Observability data drives proactive planning, not just reactive firefighting. The inputs to controller capacity planning are:

  • Peak RPS and its growth trend (weekly/monthly regression)
  • CPU cost per request — controller CPU usage divided by RPS
  • Concurrent active connections and the worker connection limit
  • TLS handshake cost (especially when keep-alive is short)
  • Reload frequency and the instantaneous load per reload

For example, if peak RPS is growing 30 percent per quarter and the current CPU cost per request is constant, you can estimate the replica count needed two quarters out by linear extrapolation. However, reload load and TLS cost are nonlinear, so verify the real limits periodically with load testing (for example k6 or vegeta). When saturation metrics (active connections, CPU) start crossing 70 percent, a conservative rule is to use that as a scale-out trigger.

Troubleshooting Workflow

With observability in place, incident response follows a consistent flow.
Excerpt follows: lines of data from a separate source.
(* ===== verification/AvlTree.v ===== *)
(** * Serialized AVL+ trees

    The UTXO set is an authenticated AVL+ tree whose nodes are stored and sent packed:
    src/sync/src/snapshot/parser.rs (labels, the packed form, the node parser) and
    src/sync/src/snapshot/tree.rs (the verifying walk over a depth-first stream of
    nodes). A [Stub] stands for a subtree of which only the label is known: the nodes
    below a manifest's boundary. Blake2b256 is the interface [Blake2b]. *)

From S2P Require Import Prelude Bytes.

(** Blake2b256, of which the development uses that a digest has 32 bytes. *)
Class Blake2b := blake2b : list Z -> list Z.
Class Blake2bLaws `{Blake2b} : Prop := blake2b_length : forall l, length (blake2b l) = 32%nat.

Module Avl.

Definition LABEL_LEAF_PREFIX : Z := 0.
Definition LABEL_INTERNAL_PREFIX : Z := 1.
Definition PACKED_INTERNAL_PREFIX : Z := 0.
Definition PACKED_LEAF_PREFIX : Z := 1.
Definition KEY_LENGTH : nat := 32.

Inductive tree :=
  | Leaf (key value next_key : list Z)
  | Node (balance : Z) (key : list Z) (l r : tree)
  | Stub (l : list Z).

(** [ParsedNode]: the label is recomputed from the bytes it was parsed from. *)
Inductive ParsedNode :=
  | PInternal (label : list Z) (balance : Z) (key left_label right_label packed_bytes : list Z)
  | PLeaf (label key value next_key packed_bytes : list Z).

Definition parsed_label (n : ParsedNode) : list Z :=
  match n with
  | PInternal label _ _ _ _ _ => label
  | PLeaf label _ _ _ _ => label
  end.
(** [load_snapshot]. *)
Definition load_snapshot (nodes : list (list Z * list Z)) (root_hash : list Z) (height : Z)
    (new_version : list Z) (block_height : Z) (s : Storage) : Storage :=
  let d := db s in
  let n := foldl (fun m n => <[n.1 := n.2]> m) (nodes_table d) nodes in
  let meta := write_meta root_hash (as_u32 height) new_version 1 block_height [(1, new_version)] (meta_table d) in
  mk_storage (mk_db n (undo_table d) meta) (keep_versions s) (Some new_version) [(1, new_version)].

(** [flush]: a durable commit with a sentinel, the clock an argument. *)
Definition flush (now_nanos : Z) (s : Storage) : Storage :=
  mk_storage (with_meta (db s) (<[META_FLUSH_SENTINEL := be_bytes 8 (as_u64 now_nanos)]> (meta_table (db s))))
    (keep_versions s) (current_version s) (version_chain s).

(** ** Rolling back *)

(** The undo records from the newest towards the target, re-inserting what each update
    removed and dropping the record; [last] is the one processed last. *)
Fixpoint undo_versions (lsns : list Z) (d : Db) (last : option UndoRecord)
    : result storage_error (Db * option UndoRecord) :=
  match lsns with
  | [] => Ok (d, last)
  | lsn :: lsns' =>
      let? data := ok_or (undo_table d !! lsn) (MissingUndo lsn) in
      let? u := undo_deserialize data in
      let d := with_nodes d (foldl (fun m n => <[n.1 := n.2]> m) (nodes_table d) (removed_nodes u)) in
      let d := with_undo d (delete lsn (undo_table d)) in
      undo_versions lsns' d (Some u)
  end.

(** The packed root node and the height: [rollback] returns the root unpacked. *)
Definition root_node (hash : list Z) (height : Z) (s : Storage) : outcome storage_error (list Z * Z) :=
  let! packed := of_result (ok_or (get_node hash s) RootNotFound) in
  Return (packed, height).

Definition position (v : list Z) (chain : list (Z * list Z)) : option nat :=
  fst <$> list_find (fun e : Z * list Z => e.2 = v) chain.

(** [rollback]: the state is kept when it fails before the commit. *)
Definition rollback (v : list Z) (s : Storage) : outcome storage_error (list Z * Z) * Storage :=
  if decide (current_version s = Some v) then
    ((let! root := read_root_state (db s) in
      match root with
      | Some (hash, height) => root_node hash height s
      | None => Fail NoRootState
      end), s)
  else
    match position v (version_chain s) with
    | None => (Fail VersionNotFound, s)
    | Some target_pos =>
        let chain := version_chain s in
        match undo_versions (take target_pos chain).*1 (db s) None with
        | Err e => (Fail e, s)
        | Ok (_, None) => (Panic, s)
        | Ok (d, Some u) =>
            let new_chain := drop target_pos chain in
            let target_lsn := default 0 (fst <$> chain !! target_pos) in
            let meta := write_meta (prev_top_node_hash u) (prev_top_node_height u) (prev_version u)
                          target_lsn (prev_block_height u) new_chain (meta_table d) in
            let s' := mk_storage (with_meta d meta) (keep_versions s) (Some v) new_chain in
            (root_node (prev_top_node_hash u) (prev_top_node_height u) s', s')
        end
    end.

End Update.

End State.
1. Alert fires (e.g., IngressHigh5xxRate, ingress=payment)
2. Check dashboard — which golden signal broke?
   ├─ Error rate up, latency normal  → suspect backend 5xx
   ├─ Latency up, error rate normal  → backend slow or controller saturated
   └─ Reload count spiking           → frequent deploys/config changes
3. Decompose per-ingress/path — which path is the cause?
4. Pull 5xx logs for that path via LogQL — check upstream_status, request_time
   ├─ upstream_status 5xx     → backend application problem
   ├─ upstream_addr empty     → no endpoints (503), check service/selector
   └─ request_time large      → move to traces
5. Look up the distributed trace by trace_id — where was time spent?
6. Confirm root cause → fix → verify recovery on the dashboard

The value of this workflow is replacing guesswork with data. Instead of "it's probably the backend," you point at the backend because upstream_response_time accounts for 95 percent of request_time.
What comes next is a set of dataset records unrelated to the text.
(* ===== verification/StateStorageInv.v ===== *)
(** * The versioned storage refines a stack of trees

    A storage represents a stack of versions, the newest on top: each with its digest,
    its tree, its height and its block height. An update pushes a version and drops those
    beyond the retention, a rollback pops to a version still retained, and reopening the
    file changes nothing. What it relies on of the prover is in [prover_ok]; labels are
    tied to the nodes they stand for by [content]. *)

From S2P Require Import Prelude Bytes AvlTree StateStorage.
Import Avl State.

Module StateInv.

(** ** Codecs *)

Definition fits32 {A} (l : list A) : Prop := Z.of_nat (length l) <= U32_MAX.

Record undo_wf (u : UndoRecord) : Prop := {
  uw_removed : fits32 (removed_nodes u);
  uw_removed_each : Forall (fun n : list Z * list Z => length n.1 = 32%nat /\ fits32 n.2) (removed_nodes u);
  uw_inserted : fits32 (inserted_labels u);
  uw_inserted_each : Forall (fun l : list Z => length l = 32%nat) (inserted_labels u);
  uw_hash : length (prev_top_node_hash u) = 32%nat;
  uw_height : is_u32 (prev_top_node_height u);
  uw_version : fits32 (prev_version u);
  uw_block_height : is_u32 (prev_block_height u);
}.

Lemma len32_small {A} (l : list A) : fits32 l -> len32 l = Z.of_nat (length l) /\ is_u32 (len32 l).
Proof. unfold fits32, len32. intros. rewrite as_u32_small by (int_unfold; lia). int_unfold. lia. Qed.

Lemma read_len32 {A} (l : list A) r :
  fits32 l -> read_u32 (be_bytes 4 (len32 l) ++ r) = Ok (Z.of_nat (length l), r).
Proof. intros [E Hr]%len32_small. unfold read_u32. rewrite read_be_u32 by done. by rewrite E. Qed.

Lemma read_digest_app d r : length d = 32%nat -> read_digest (d ++ r) = Ok (d, r).
Proof. intros. unfold read_digest. by rewrite (read_exact_app_n 32). Qed.

Lemma read_removed_app ns r :
  Forall (fun n : list Z * list Z => length n.1 = 32%nat /\ fits32 n.2) ns ->
  read_removed (length ns)
    (concat ((fun n : list Z * list Z => n.1 ++ be_bytes 4 (len32 n.2) ++ n.2) <$> ns) ++ r) = Ok (ns, r).
Proof.
  induction 1 as [|[lbl packed] ns [Hl Hp] _ IH]; [done|].
  cbn [length read_removed fmap list_fmap concat fst snd]. rewrite <- !app_assoc.
  rewrite read_digest_app by done. cbn [result_bind]. rewrite read_len32 by done. cbn [result_bind].
  rewrite Nat2Z.id, read_exact_app. cbn [ok_or result_bind]. by rewrite IH.
Qed.

Lemma read_labels_app ls r :
  Forall (fun l : list Z => length l = 32%nat) ls -> read_labels (length ls) (concat ls ++ r) = Ok (ls, r).
Proof.
  induction 1 as [|lbl ls Hl _ IH]; [done|]. cbn [length read_labels concat]. rewrite <- app_assoc.
  rewrite read_digest_app by done. cbn [result_bind]. by rewrite IH.
Qed.

Lemma undo_roundtrip u : undo_wf u -> undo_deserialize (undo_serialize u) = Ok u.
Proof.
  intros [Hr Hre Hi Hie Hh Hhe Hv Hb]. unfold undo_deserialize, undo_serialize.
  rewrite read_len32 by done. cbn [result_bind]. rewrite Nat2Z.id, read_removed_app by done. cbn [result_bind].
  rewrite read_len32 by done. cbn [result_bind]. rewrite Nat2Z.id, read_labels_app by done. cbn [result_bind].
  rewrite read_digest_app by done. cbn [result_bind].
  unfold read_u32 at 1. rewrite read_be_u32 by done. cbn [ok_or result_bind].
  rewrite read_len32 by done. cbn [result_bind]. rewrite Nat2Z.id, read_exact_app. cbn [ok_or result_bind].
  rewrite be_bytes_length. cbn [Nat.leb]. unfold read_u32.
  rewrite <- (app_nil_r (be_bytes 4 _)), read_be_u32 by done. cbn [ok_or result_bind]. by destruct u.
Qed.

Definition chain_wf (chain : list (Z * list Z)) : Prop :=
  fits32 chain /\ Forall (fun e : Z * list Z => is_u64 e.1 /\ fits32 e.2) chain.

Lemma chain_roundtrip chain :
  chain_wf chain -> deserialize_version_chain (serialize_version_chain chain) = Ok chain.
Proof.
  intros [Hf He]. unfold deserialize_version_chain, serialize_version_chain.
  destruct (len32_small chain Hf) as [El Hl]. rewrite read_be_u32, El by done. cbn [ok_or result_bind].
  rewrite Nat2Z.id. clear Hf El Hl. induction He as [|[lsn digest] chain [Hl Hd] _ IH]; [done|].
  cbn [length read_chain fmap list_fmap concat fst snd]. destruct (len32_small digest Hd) as [Ed Hd'].
  rewrite <- !app_assoc. match goal with |- context [(?a <? 12)%nat] => destruct (Nat.ltb_spec a 12) as [Hlt|_] end.
  { rewrite !length_app, !be_bytes_length in Hlt. lia. }
  rewrite read_be_u64 by done. cbn [ok_or result_bind]. rewrite read_be_u32, Ed by done. cbn [ok_or result_bind].
  rewrite Nat2Z.id, read_exact_app. cbn [ok_or result_bind]. by rewrite IH.
Qed.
Observability in the Gateway API Era

As of 2026 the Ingress API is frozen and Gateway API is the successor standard. The good news from an observability standpoint is that the principles carry over directly. Gateway implementations (Envoy-based Contour, Istio, Cilium, NGINX Gateway Fabric, and others) expose the same golden signals, generally leveraging Envoy's rich statistics and native OpenTelemetry support.
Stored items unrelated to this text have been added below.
(* ===== verification/StateCompact.v ===== *)
(** * Offline compaction

    [RedbAVLStorage::compact_to] of src/state/src/storage.rs: a walk from the root copies
    the rows it reaches into a fresh database, and a second walk, over the copy, recomputes
    every label. Both follow the labels that the rows hold, with a stack and a cap on the
    depth. They have fuel here, [None] meaning that it ran out; the theorems show that the
    cap makes some fuel enough for every database. Hashing a node is code of the AVL
    library, the interface [NodeHash]. *)

From S2P Require Import Prelude Bytes AvlTree StateStorage StateStorageInv StateReader.
Import Avl State Reader.

Module Compact.

Definition INTERNAL_CHILD_LABELS_LEN : nat := 64.
Definition MAX_TREE_DEPTH : Z := 255.
Definition MAX_KEY_LENGTH : nat := 64.

Inductive compact_error :=
  | DestExists | NoRoot | BadRootLength | NoRootHeight | BadRootHeight | NoVersion | BadBlockHeight | BadLsn
  | TooDeep (lbl : list Z) | MissingNode (lbl : list Z) | MalformedNode (lbl : list Z)
  | BadNode | CorruptRoot | NoKeyLength | LabelMismatch (lbl : list Z)
  | CountMismatch | ExtraRows | NothingVisited | HeightTooLarge | DigestMismatch.

(** [recompute_label]: the label of a packed node with keys of the given length. *)
Class NodeHash := recompute_label : nat -> list Z -> list Z.

Inductive PackedShape := ShInternal (left_label right_label : list Z) | ShLeaf.

Definition inspect_packed (packed : list Z) (key_length : nat) : result compact_error PackedShape :=
  match packed with
  | [] => Err BadNode
  | prefix :: _ =>
      if prefix =? PACKED_INTERNAL_PREFIX then
        let expected := (2 + key_length + INTERNAL_CHILD_LABELS_LEN)%nat in
        if negb (length packed =? expected)%nat then Err BadNode
        else
          let off := (2 + key_length)%nat in
          Ok (ShInternal (take 32 (drop off packed)) (take 32 (drop (off + 32) packed)))
      else if prefix =? PACKED_LEAF_PREFIX then
        let vlen_off := (1 + key_length)%nat in
        if (length packed <? vlen_off + 4 + key_length)%nat then Err BadNode
        else
          let vlen := Z.to_nat (from_be (take 4 (drop vlen_off packed))) in
          let expected := (vlen_off + 4 + vlen + key_length)%nat in
          if negb (length packed =? expected)%nat then Err BadNode else Ok ShLeaf
      else Err BadNode
  end.

(** The labels the copy follows: the last 64 bytes of an internal node. *)
Definition copy_children (lbl packed : list Z) : result compact_error (option (list Z * list Z)) :=
  match packed with
  | [] => Err (MalformedNode lbl)
  | prefix :: _ =>
      if prefix =? PACKED_INTERNAL_PREFIX then
        if (length packed <? 2 + INTERNAL_CHILD_LABELS_LEN)%nat then Err (MalformedNode lbl)
        else
          let split := (length packed - INTERNAL_CHILD_LABELS_LEN)%nat in
          Ok (Some (take 32 (drop split packed), drop (split + 32) packed))
      else if prefix =? PACKED_LEAF_PREFIX then Ok None
      else Err (MalformedNode lbl)
  end.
The difference is richer label dimensions. Because Gateway API is a three-tier model (GatewayClass to Gateway to HTTPRoute), metrics naturally carry gateway, route, and backend labels, making per-route analysis more precise than ingress-nginx. Envoy-based data planes also provide extra signals like circuit breaking and outlier detection. If you build proper golden signals, structured logs, and tracing on ingress-nginx today, you can reuse nearly all of your dashboard and alerting concepts when you migrate to Gateway API.

Conclusion

The heart of Ingress observability is not the tools but the connections. Only when the flow is seamless — detect an anomaly via metrics, narrow scope per ingress/path, find the cause in structured logs, and pinpoint the span via traces — can you answer "Ingress or backend?" within seconds.

Start small. First stand up metrics and a golden-signal dashboard, then ship JSON access logs to Loki, and finally embed trace_id in logs to connect tracing. The moment all three pillars are tied together by the same labels, the Ingress stops being a black box and becomes your most trustworthy first point of diagnosis.